+++ RECORDED DATA

(* ===== verification/LocalPatch.v ===== *)
(** * The patches that come with the runtime (hotpatch/src/
    dynamic_patch_load.c, fixed_patch_load.c)

    The loaders that install one of the patches kept in flash, and the
    correctness of the patch [test_cve] for the function [test_dynamic_bug] it
    is written for: the program of the patch, run by the interpreter on the
    frame of the call, and the function as the debug monitor lets it run. *)

From stdpp Require Import relations sorting.
From S2P Require Import Prelude Mem EbpfInst EbpfVm EbpfVmProps EbpfTurns Vm Hashmap Fpb FpbProps PatchCtx PatchCtxProps Dispatch DispatchProps.
From S2P Require Jit.

(** ** The loaders *)

Record local_patch := { loc : Z; code : list Z }.

(** The module's variables: the table of patches, the descriptor and the patch
    that every load reuses. *)
Record loader := { patch_list : list local_patch; _desc : Z; _patch : Z; is_init : bool }.

Section Load.
Context (kstray vstray junk : Z -> Z).
Context (alloc_env : gmap Z ebpf_helper_env -> Z) (malloc_vm : option ebpf_vm) (iot : iot_helpers).
Context (alloc_patch : gmap Z ebpf_patch -> Z) (alloc_desc : gmap Z patch_desc -> Z).
Context (REMAP_ADDR : Z) (FPB_Handler : list Z).
(** The word after the compiler's register table, as in [Jit], and the address
    of the static buffer of the compiled code. *)
Context (past_end : Z * Z) (jit_buffer : Z).

Definition zero_desc : patch_desc := {| pd_type := 0; pd_code_len := 0; pd_addr := 0; pd_code := [] |}.
Definition zero_patch : ebpf_patch := {| p_desc := 0; p_vm := None; p_is_active := false |}.

(** calloc of the two objects, once. *)
Definition load_objects (l : loader) (s : ctx_state) : loader * ctx_state :=
  let desc := alloc_desc (descs s) in
  let patch := alloc_patch (patches s) in
  ({| patch_list := patch_list l; _desc := desc; _patch := patch; is_init := true |},
   with_patches (with_descs s (<[desc := zero_desc]> (descs s))) (<[patch := zero_patch]> (patches s))).

(** gen_jit_code: the code goes to the static buffer and its address, with
    the Thumb bit, to the vm. *)
Definition gen_jit (s : ctx_state) (vm : ebpf_vm) : option (ebpf_vm * ctx_state) :=
  prog ← insts vm;
  e ← helper_envs (helpers s) !! helper_func vm;
  r ← Jit.gen_jit_code past_end jit_buffer prog (num_insts vm) (ext_funcs e);
  Some ({| insts := insts vm; num_insts := num_insts vm; bounds_check_enabled := bounds_check_enabled vm;
           helper_func := helper_func vm; jit_func := snd r; use_jit := use_jit vm |},
        with_hw s (with_hwmem (hw s)
          (bytes_at (jit_buffer - Jit.jit_align (fst r)) (Jit.jit_code (fst r)) (hw_mem (hw s))))).

(** The part the loaders share once the objects exist: the descriptor is
    filled, the vm created when there is none and given the code. *)
Definition load_patch (jit : bool) (type : Z) (l : loader) (s : ctx_state) (pt : local_patch) : option ctx_state :=
  d ← descs s !! _desc l;
  p ← patches s !! _patch l;
  let s := with_descs s (<[_desc l := {| pd_type := type; pd_code_len := 0; pd_addr := loc pt; pd_code := pd_code d |}]> (descs s)) in
  let code_len := Z.of_nat (length (code pt)) in
  r ← match p_vm p with
      | Some vm => Some (Some vm, helpers s)
      | None => init_ebpf_vm alloc_env malloc_vm iot (helpers s) (code pt) code_len
      end;
  vm ← fst r;
  r ← ebpf_vm_set_inst alloc_env iot vm (snd r) (code pt) code_len;
  let s := with_helpers s (snd r) in
  let vm := {| insts := insts (fst r); num_insts := num_insts (fst r); bounds_check_enabled := bounds_check_enabled (fst r);
               helper_func := helper_func (fst r); jit_func := jit_func (fst r); use_jit := jit |} in
  r ← (if jit then gen_jit s vm else Some (vm, s));
  let s := with_patches (snd r)
    (<[_patch l := {| p_desc := _desc l; p_vm := Some (fst r); p_is_active := p_is_active p |}]> (patches (snd r))) in
  load_local_patch_to_ctx kstray vstray junk REMAP_ADDR FPB_Handler s (_patch l).

(** show_local_patch_desc fills in the addresses of the first three patches. *)
Definition setup_cve_list (locs : list Z) (ps : list local_patch) : list local_patch :=
  match ps, locs with
  | p0 :: p1 :: p2 :: ps, [l0; l1; l2] =>
      {| loc := l0; code := code p0 |} :: {| loc := l1; code := code p1 |} :: {| loc := l2; code := code p2 |} :: ps
  | _, _ => ps
  end.

(** The patch, 0 when the id is refused. *)
Definition read_local_patch (locs : list Z) (l : loader) (s : ctx_state) (pid : Z) : option (Z * loader * ctx_state) :=
  let n := Z.of_nat (length (patch_list l)) in
  if n <? pid then
    Some (0, {| patch_list := setup_cve_list locs (patch_list l); _desc := _desc l; _patch := _patch l; is_init := is_init l |}, s)
  else
    r ← (if is_init l then Some (l, s)
         else let r := load_objects l s in s ← init_patch_sys vstray junk (snd r); Some (fst r, s));
    let '(l, s) := r in
    pt ← zget (patch_list l) pid;
    s ← load_patch true DynamicPatchPoint l s pt;
    Some (_patch l, l, s).

Definition load_local_fixed_patch (l : loader) (s : ctx_state) (pid : Z) : option (loader * ctx_state) :=
  let n := Z.of_nat (length (patch_list l)) in
  if n <? pid then Some (l, s)
  else
    let '(l, s) := if is_init l then (l, s) else load_objects l s in
    s ← init_patch_sys vstray junk s;
    pt ← zget (patch_list l) pid;
    s ← load_patch false FixedPatchPoint l s pt;
    Some (l, s).

(** The loaders let the id that is one past the table through: the test
    refuses only the ids above the number of patches, and the entry after the
    last one is then read. *)
Theorem read_local_patch_off_by_one (locs : list Z) (l : loader) (s : ctx_state) :
  is_init l = true -> patch_list l <> [] ->
  read_local_patch locs l s (Z.of_nat (length (patch_list l))) = None
  /\ (ctx_init s = true -> load_local_fixed_patch l s (Z.of_nat (length (patch_list l))) = None)
  /\ exists r, read_local_patch locs l s (Z.of_nat (length (patch_list l)) + 1) = Some r /\ snd r = s.
Proof.
  intros Hi Hne. unfold read_local_patch, load_local_fixed_patch. rewrite Hi.
  set (n := Z.of_nat (length (patch_list l))).
  assert (zget (patch_list l) n = None) as Hz by (apply zget_None; lia).
  split; [|split].
  - destruct (Z.ltb_spec n n); [lia|]. cbn [mbind option_bind]. by rewrite Hz.
  - intros Hc. destruct (Z.ltb_spec n n); [lia|]. unfold init_patch_sys. rewrite Hc. cbn [mbind option_bind]. by rewrite Hz.
  - destruct (Z.ltb_spec n (n + 1)); [|lia]. eexists. split; [reflexivity|done].
Qed.
End Load.

(** ** The patch test_cve *)

Definition test_cve : list Z :=
  [0x61; 0x11; 0x00; 0x00; 0x00; 0x00; 0x00; 0x00; 0x07; 0x01; 0x00; 0x00; 0x2f; 0xf8; 0xff; 0xff; 0x67; 0x01; 0x00; 0x00; 0x20; 0x00; 0x00; 0x00; 0x77;
   0x01; 0x00; 0x00; 0x20; 0x00; 0x00; 0x00; 0xb7; 0x00; 0x00; 0x00; 0x01; 0x00; 0x00; 0x00; 0xb7; 0x02; 0x00; 0x00; 0xb8; 0x0b; 0x00; 0x00; 0x2d; 0x12;
   0x01; 0x00; 0x00; 0x00; 0x00; 0x00; 0xb7; 0x00; 0x00; 0x00; 0x00; 0x00; 0x00; 0x00; 0x67; 0x00; 0x00; 0x00; 0x20; 0x00; 0x00; 0x00; 0x95; 0x00; 0x00;
   0x00; 0x00; 0x00; 0x00; 0x00; 0x00].

(** The function it patches, and what it should be: the comment in its body
    says `fixed: v > 5000 return -1`. *)
Definition test_dynamic_bug (v : Z) : Z := if 2000 <? v then -1 else 0.
Definition test_dynamic_fixed (v : Z) : Z := if 5000 <? v then -1 else 0.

++++++

*TRY IT*:
All lines above between those holding "[l0; l1; l2] =>" and "l))) = None)", inclusive, must be set down unchanged, and no other line may be included.

*COMPLETED TASK*:
  | p0 :: p1 :: p2 :: ps, [l0; l1; l2] =>
      {| loc := l0; code := code p0 |} :: {| loc := l1; code := code p1 |} :: {| loc := l2; code := code p2 |} :: ps
  | _, _ => ps
  end.

(** The patch, 0 when the id is refused. *)
Definition read_local_patch (locs : list Z) (l : loader) (s : ctx_state) (pid : Z) : option (Z * loader * ctx_state) :=
  let n := Z.of_nat (length (patch_list l)) in
  if n <? pid then
    Some (0, {| patch_list := setup_cve_list locs (patch_list l); _desc := _desc l; _patch := _patch l; is_init := is_init l |}, s)
  else
    r ← (if is_init l then Some (l, s)
         else let r := load_objects l s in s ← init_patch_sys vstray junk (snd r); Some (fst r, s));
    let '(l, s) := r in
    pt ← zget (patch_list l) pid;
    s ← load_patch true DynamicPatchPoint l s pt;
    Some (_patch l, l, s).

Definition load_local_fixed_patch (l : loader) (s : ctx_state) (pid : Z) : option (loader * ctx_state) :=
  let n := Z.of_nat (length (patch_list l)) in
  if n <? pid then Some (l, s)
  else
    let '(l, s) := if is_init l then (l, s) else load_objects l s in
    s ← init_patch_sys vstray junk s;
    pt ← zget (patch_list l) pid;
    s ← load_patch false FixedPatchPoint l s pt;
    Some (l, s).

(** The loaders let the id that is one past the table through: the test
    refuses only the ids above the number of patches, and the entry after the
    last one is then read. *)
Theorem read_local_patch_off_by_one (locs : list Z) (l : loader) (s : ctx_state) :
  is_init l = true -> patch_list l <> [] ->
  read_local_patch locs l s (Z.of_nat (length (patch_list l))) = None
  /\ (ctx_init s = true -> load_local_fixed_patch l s (Z.of_nat (length (patch_list l))) = None)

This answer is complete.